**PROBLEM TO WORK ON**
Which lines of the data below contain "Hthrown"? Please show them all.

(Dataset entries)

_ _ _ _ _ _ _

(** C10.  The image extractor walks the JPEG marker segments only when
    the declared MIME type is [image/jpeg] or the lower-cased extension is
    [jpg] or [jpeg]: then its record holds the blocks of the analysis, and
    otherwise [jfif] and [encoding] are [undefined].  A file whose bytes
    sniff as [image/jpeg] while its declared type and extension say
    otherwise is still an [image], without any JPEG block. *)
Theorem jpeg_structure_only_when_declared (P : Platform) (file : File)
    (buffer : list byte) (s : Store) :
  (forall base,
     jpeg_declared file base = true
     <-> file_type file = js "image/jpeg"
         \/ prop base "extension" = VStr (js "jpg")
         \/ prop base "extension" = VStr (js "jpeg"))
  /\ (forall base m s',
        extractEnhancedImageMetadata_try P file buffer base s = (Ok m, s') ->
        if jpeg_declared file base
        then exists info s1 s2,
               analyzeJPEGStructure buffer s1 = (Ok info, s2)
               /\ m !! "jfif" = Some (jfif_value (jfif info))
               /\ m !! "encoding" = Some (encoding_value (encoding info))
               /\ prop m "jfif" <> VUndefined
               /\ prop m "encoding" <> VUndefined
        else m !! "jfif" = Some VUndefined /\ m !! "encoding" = Some VUndefined)
  /\ (forall detected,
        file_arrayBuffer file = Ok buffer ->
        fileTypeFromBuffer P buffer = Ok (Some detected) ->
        mime detected = js "image/jpeg" ->
        file_type file <> js "image/jpeg" ->
        extensionOf (toLowerCase P) (file_name file) <> js "jpg" ->
        extensionOf (toLowerCase P) (file_name file) <> js "jpeg" ->
        exists r s',
          analyzeFileEnhanced P file s = (Ok r, s')
          /\ (errors r = None ->
              category r = image
              /\ prop (metadata r) "jfif" = VUndefined
              /\ prop (metadata r) "encoding" = VUndefined)).
Proof.
  split; [intros; apply jpeg_declared_spec |]. split.
  { intros base m s' Hrun.
    destruct (extractEnhancedImageMetadata_try_jpeg P file buffer base _ _ _ Hrun)
      as [_ Hm].
    specialize (Hm m eq_refl). destruct (jpeg_declared file base); [| done].
    destruct Hm as (info & s1 & s2 & Hinfo & Hjfif & Hencoding).
    exists info, s1, s2. split; [done |]. split; [done |]. split; [done |].
    apply analyzeJPEGStructure_blocks in Hinfo as [He Hj].
    unfold prop. rewrite Hjfif, Hencoding.
    split; [by apply jfif_value_defined | by apply encoding_value_defined]. }
  intros detected Hread Hsniff Hmime Htype Hjpg Hjpeg.
  destruct (analyzeFileEnhanced_run P file s) as (r & s' & Hrun & Hcases).
  exists r, s'. split; [done |]. intros Herrors.
  destruct Hcases as [[Hc Htry] | (e0 & s1 & _ & -> & _)]; [| discriminate].
  assert (determineFileCategory (toLowerCase P)
            (or_string (mime <$> Some detected) (file_type file)) (file_name file)
          = image) as Hcat.
  { simpl. by rewrite Hmime. }
  revert Htry. unfold analyzeFileEnhanced_try. unfold bind at 1, call. rewrite Hread.
  unfold bind at 1.
  destruct (calculateChecksum_safe P buffer (declared s)) as (checksum & sc & Hsum & _).
  rewrite Hsum. unfold bind at 1. rewrite Hsniff. cbv zeta. rewrite Hcat.
  set (base := baseMetadata P file (Some detected) checksum (extractRawHeader buffer 64)).
  assert (jpeg_declared file base = false) as Hdeclared.
  { apply not_true_iff_false. rewrite jpeg_declared_spec.
    unfold base. rewrite baseMetadata_extension.
    intros [? | [[= ?] | [= ?]]]; done. }
  unfold bind at 1. cbn [extractByCategory]. unfold bind at 1.
  destruct (try_catch_warn_total (extractEnhancedImageMetadata_try P file buffer base)
              "Failed to extract enhanced image metadata:" base sc)
    as (m & s2 & Hextract & Hthrown & Hreturned).
  fold (extractEnhancedImageMetadata P file buffer base) in Hextract.
  rewrite Hextract.
  assert (prop m "jfif" = VUndefined /\ prop m "encoding" = VUndefined) as Hblocks.
  { destruct (extractEnhancedImageMetadata_try P file buffer base sc)
      as [[m0|e] s3] eqn:Hbody.
    - destruct (Hreturned _ _ eq_refl) as [-> _].
      destruct (extractEnhancedImageMetadata_try_jpeg P file buffer base _ _ _ Hbody)
        as [_ Hm].
      specialize (Hm m0 eq_refl). rewrite Hdeclared in Hm. unfold prop.
      by destruct Hm as [-> ->].
    - rewrite (Hthrown _ _ eq_refl). apply baseMetadata_no_jpeg_blocks. }
  unfold bind at 1, createObjectURL.
  destruct (URL_createObjectURL P (minted s2)); [| discriminate].
  unfold validateDetectedType, bind, get_errors, get_warnings, ret, warnings_push.
  destruct (type_mismatch detected file);
    cbn [errors_arr warnings_arr]; intros [= <- <-]; by split.
Qed.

_ _ _ _ _ _ _

**RESULT FOR THIS TASK**
    as (m & s2 & Hextract & Hthrown & Hreturned).
    - rewrite (Hthrown _ _ eq_refl). apply baseMetadata_no_jpeg_blocks. }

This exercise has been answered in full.